At the end of 2014, following completion of the conversion plan, the Committee met to review 2014 director compensation and set compensation for 2015. Gregory Keshishian, a compensation consultant from GK Partners, Inc., presented to the board a study of director compensation for eighteen publicly held peer companies. According to the study, these companies paid their non-employee directors an average of $157,350 in total compensation. The Company's $133,340 average non-employee director compensation in 2014 fell close to the study average. Following the presentation, the Committee recommended to the board that the non-employee director compensation package remain the same for 2015. The only change was to increase the fees paid for attending committee meetings from $1,500 to $2,500.

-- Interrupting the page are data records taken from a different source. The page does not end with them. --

(** * The selective drop command of a pipeline: dlt/pipeline/helpers.py

    A shallow embedding of [DropCommand] and [drop]: the plan computed by
    [__init__], the state rewrite of [_create_modified_state], and the
    sequencing of [__call__].  Python objects that the command mutates or
    aliases (the state dictionaries) live in an explicit heap; the calls the
    command makes on the pipeline and on the destination are recorded, in
    order, in a trace, and an oracle of the pipeline decides which of them
    raise. *)

From Stdlib Require Import Ascii String.
From stdpp Require Import base gmap strings list fin_maps.

Local Open Scope string_scope.
Local Open Scope list_scope.

(** ** Ordered dictionaries

    Python dictionaries keep insertion order and the command iterates over
    them, so they are association lists. *)

Section alist.
Context {V : Type}.

Fixpoint alist_lookup (k : string) (d : list (string * V)) : option V :=
  match d with
  | [] => None
  | (k', v) :: r => if decide (k' = k) then Some v else alist_lookup k r
  end.

(** [del d[k]] once the key is known to be there. *)
Fixpoint alist_delete (k : string) (d : list (string * V)) : list (string * V) :=
  match d with
  | [] => []
  | (k', v) :: r =>
      if decide (k' = k) then alist_delete k r else (k', v) :: alist_delete k r
  end.

(** [d[k] = v]: an existing key keeps its position, a new one goes last. *)
Fixpoint alist_set (k : string) (v : V) (d : list (string * V)) : list (string * V) :=
  match d with
  | [] => [(k, v)]
  | (k', v') :: r =>
      if decide (k' = k) then (k, v) :: r else (k', v') :: alist_set k v r
  end.

(** [d.update(other)]. *)
Definition alist_update (d other : list (string * V)) : list (string * V) :=
  foldl (fun acc kv => alist_set kv.1 kv.2 acc) d other.

Definition alist_keys (d : list (string * V)) : list string := d.*1.
Definition alist_values (d : list (string * V)) : list V := d.*2.
End alist.

(** ** The state tree *)

Local Unset Elimination Schemes.
Inductive Json : Type :=
| JNull
| JBool (b : bool)
| JNum (n : Z)
| JStr (s : string)
| JList (l : list Json)
| JDict (d : list (string * Json)).
Local Set Elimination Schemes.

Abbreviation Dict := (list (string * Json)).

(** ** Tables and schemas *)

(** [TTableSchema]: the command reads [tbl['name']]; the owning resource and
    the parent link are what the schema utilities group and order by. *)
Record TTableSchema := {
  tbl_name : string;
  tbl_resource : option string;
  tbl_parent : option string;
}.

#[global] Instance TTableSchema_eq_dec : EqDecision TTableSchema.
Proof. solve_decision. Defined.

Record Schema := {
  schema_name : string;
  schema_tables : list (string * TTableSchema);
  schema_version : Z;
}.

#[global] Instance Schema_eq_dec : EqDecision Schema.
Proof. solve_decision. Defined.

Definition set_schema_tables (s : Schema) (t : list (string * TTableSchema)) : Schema :=
  {| schema_name := schema_name s; schema_tables := t;
     schema_version := schema_version s |}.

(** Modelled from the spec: [Schema.bump_version] is not part of this file;
    the schema mutator "increments the schema version" (section 4.4). *)
Definition bump_version (s : Schema) : Schema :=
  {| schema_name := schema_name s; schema_tables := schema_tables s;
     schema_version := (schema_version s + 1)%Z |}.

(** ** Exceptions and results *)

Inductive Exn : Type :=
| KeyError (key : string)
| PipelineHasPendingDataException (pipeline_name pipelines_dir : string)
| CollaboratorError (msg : string)
| NonException (msg : string).

(** [except Exception] catches everything but the exits that derive from
    [BaseException] only (KeyboardInterrupt, SystemExit). *)
Definition is_Exception (e : Exn) : bool :=
  match e with
  | NonException _ => false
  | _ => true
  end.

Inductive Result (A : Type) : Type :=
| Ok (a : A)
| Raise (e : Exn).
Arguments Ok {A} a.
Arguments Raise {A} e.

(** State and exceptions: what a statement has changed before it raises
    stays changed. *)
Definition M (S A : Type) : Type := S -> Result A * S.

#[global] Instance M_ret {S} : MRet (M S) := fun A a s => (Ok a, s).
#[global] Instance M_bind {S} : MBind (M S) := fun A B f m s =>
  match m s with
  | (Ok a, s') => f a s'
  | (Raise e, s') => (Raise e, s')
  end.

Definition raise {S A} (e : Exn) : M S A := fun s => (Raise e, s).
Definition get {S} : M S S := fun s => (Ok s, s).
Definition put {S} (s : S) : M S unit := fun _ => (Ok tt, s).

(** [try: m except Exception: h; raise]. *)
Definition try_except_reraise {S A} (m : M S A) (h : M S unit) : M S A := fun s =>
  match m s with
  | (Ok a, s') => (Ok a, s')
  | (Raise e, s') =>
      if is_Exception e then
        match h s' with
        | (Ok _, s'') => (Raise e, s'')
        | (Raise e', s'') => (Raise e', s'')
        end
      else (Raise e, s')
  end.

(** ** The pipeline and the world around it *)

Abbreviation loc := nat.

(** Calls on the pipeline, its storages and the destination clients. *)
Inductive Call : Type :=
| client_drop_tables (schema : Schema) (names : list string)
| client_drop_dataset (schema_name : string)
| pipeline_drop
| pipeline_sync_destination
| managed_state (extract_state extract_unchanged : bool)
| schemas_save_schema (schema : Schema)
| pipeline_normalize
| pipeline_load (raise_on_failed_jobs : bool)
| wipe_normalized_packages.

#[global] Instance Call_eq_dec : EqDecision Call.
Proof. solve_decision. Defined.

(** What the [state] property of the pipeline hands out: the dictionary the
    pipeline itself holds, or a copy of it. *)
Inductive StateAccess : Type := HandsOutLive | HandsOutCopy.

(** Modelled from the spec: the [Pipeline] class is not part of this file.
    Section 6 lists what the command consumes: [state], [schemas],
    [dataset_name], [pipeline_name], [pipelines_dir], [has_pending_data],
    [managed_state], [normalize], [load], [drop], [sync_destination], the
    destination and sql clients and the load storage.  [state_loc] is the
    dictionary [managed_state] yields; [fails] tells, from the calls made so
    far, whether the next call raises. *)
Record Pipeline := {
  pipeline_name : string;
  pipelines_dir : string;
  dataset_name : string;
  default_schema_name : string;
  has_pending_data : bool;
  state_access : StateAccess;
  state_loc : loc;
  fails : list Call -> Call -> option Exn;
}.

Record World := {
  heap : gmap loc Dict;
  schemas : gmap string Schema;
  trace : list Call;
}.

Definition set_heap (w : World) (h : gmap loc Dict) : World :=
  {| heap := h; schemas := schemas w; trace := trace w |}.
Definition set_schemas (w : World) (s : gmap string Schema) : World :=
  {| heap := heap w; schemas := s; trace := trace w |}.
Definition set_trace (w : World) (t : list Call) : World :=
  {| heap := heap w; schemas := schemas w; trace := t |}.

(** The dictionary behind a reference. *)
Definition deref (h : gmap loc Dict) (l : loc) : Dict := default [] (h !! l).

(** [pipeline.state]. *)
Definition pipeline_state (p : Pipeline) : M World loc := fun w =>
  match state_access p with
  | HandsOutLive => (Ok (state_loc p), w)
  | HandsOutCopy =>
      let l := fresh ({[state_loc p]} ∪ dom (heap w)) in
      (Ok l, set_heap w (<[l := deref (heap w) (state_loc p)]> (heap w)))
  end.

(** [pipeline.schemas[name]]. *)
Definition pipeline_schemas_getitem (name : string) : M World Schema := fun w =>
  match schemas w !! name with
  | Some s => (Ok s, w)
  | None => (Raise (KeyError name), w)
  end.

(** A call on a collaborator: it is recorded, then it returns or raises. *)
Definition call (p : Pipeline) (c : Call) : M World unit := fun w =>
  let w' := set_trace w (trace w ++ [c]) in
  match fails p (trace w) c with
  | Some e => (Raise e, w')
  | None => (Ok tt, w')
  end.

(** ** Collaborators

    Pattern and path compilation, the grouping of tables by resource and the
    state helpers of [dlt.common] are imported by the command and are not
    part of this file: the command is modelled over their interface. *)

Class Collaborators := {
  REPattern : Type;
  JSONPath : Type;
  compile_simple_regexes : list string -> Result REPattern;
  pattern_match : REPattern -> string -> bool;
  compile_paths : list string -> Result (list JSONPath);
  group_tables_by_resource :
    list (string * TTableSchema) -> REPattern -> list (string * list TTableSchema);
  resolve_paths : list JSONPath -> Json -> list string;
  _delete_source_state_keys : list string -> Json -> Json;
  _get_matching_resources : option REPattern -> Json -> list string;
  _reset_resource_state : string -> Json -> Json;
}.

(** Modelled from the spec: [sources_state] is not part of this file; the
    state tree is "scoped per source" under its [sources] entry
    (section 3). *)
Definition sources_state (state : Dict) : Dict :=
  match alist_lookup "sources" state with
  | Some (JDict sources) => sources
  | _ => []
  end.

(** The source states are nested dictionaries of the state object: what the
    loop does to them in place shows in the object. *)
Definition with_sources (state sources : Dict) : Dict :=
  match alist_lookup "sources" state with
  | Some (JDict _) => alist_set "sources" (JDict sources) state
  | _ => state
  end.

(** An argument that is a string or a collection of strings. *)
Inductive StrOrSeq : Type :=
| Str (s : string)
| Seq (l : list string).

(** [if isinstance(x, str): x = [x]]. *)
Definition as_list (x : StrOrSeq) : list string :=
  match x with
  | Str s => [s]
  | Seq l => l
  end.

(** [schema_name or default]: [None] and the empty string are falsy. *)
Definition or_default (schema_name : option string) (d : string) : string :=
  match schema_name with
  | Some n => if decide (n = "") then d else n
  | None => d
  end.

Definition lift_result {S A} (r : Result A) : M S A := fun s => (r, s).

Fixpoint for_each {S A} (l : list A) (f : A -> M S unit) : M S unit :=
  match l with
  | [] => mret tt
  | x :: r => f x ;; for_each r f
  end.

Section DropCommand.
Context `{Collaborators}.

Record _DropInfo := {
  info_tables : list string;
  info_resource_states : list string;
  info_resource_names : list string;
  info_state_paths : list string;
  info_schema_name : string;
  info_dataset_name : string;
  info_drop_all : bool;
  info_resource_pattern : option REPattern;
}.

The Committee also reviewed the compensation package for executive officers. After GK Partners reviewed peer-average figures with the committee, the committee unanimously recommended no changes to Cummings' or Cama's annual salary, but recommended an increase in the 2015 Annual Cash Incentive Award from 150% to 200%, and 120% to 160% of their base salaries, respectively.8 The Committee did not discuss any additional equity awards at the December or February meetings.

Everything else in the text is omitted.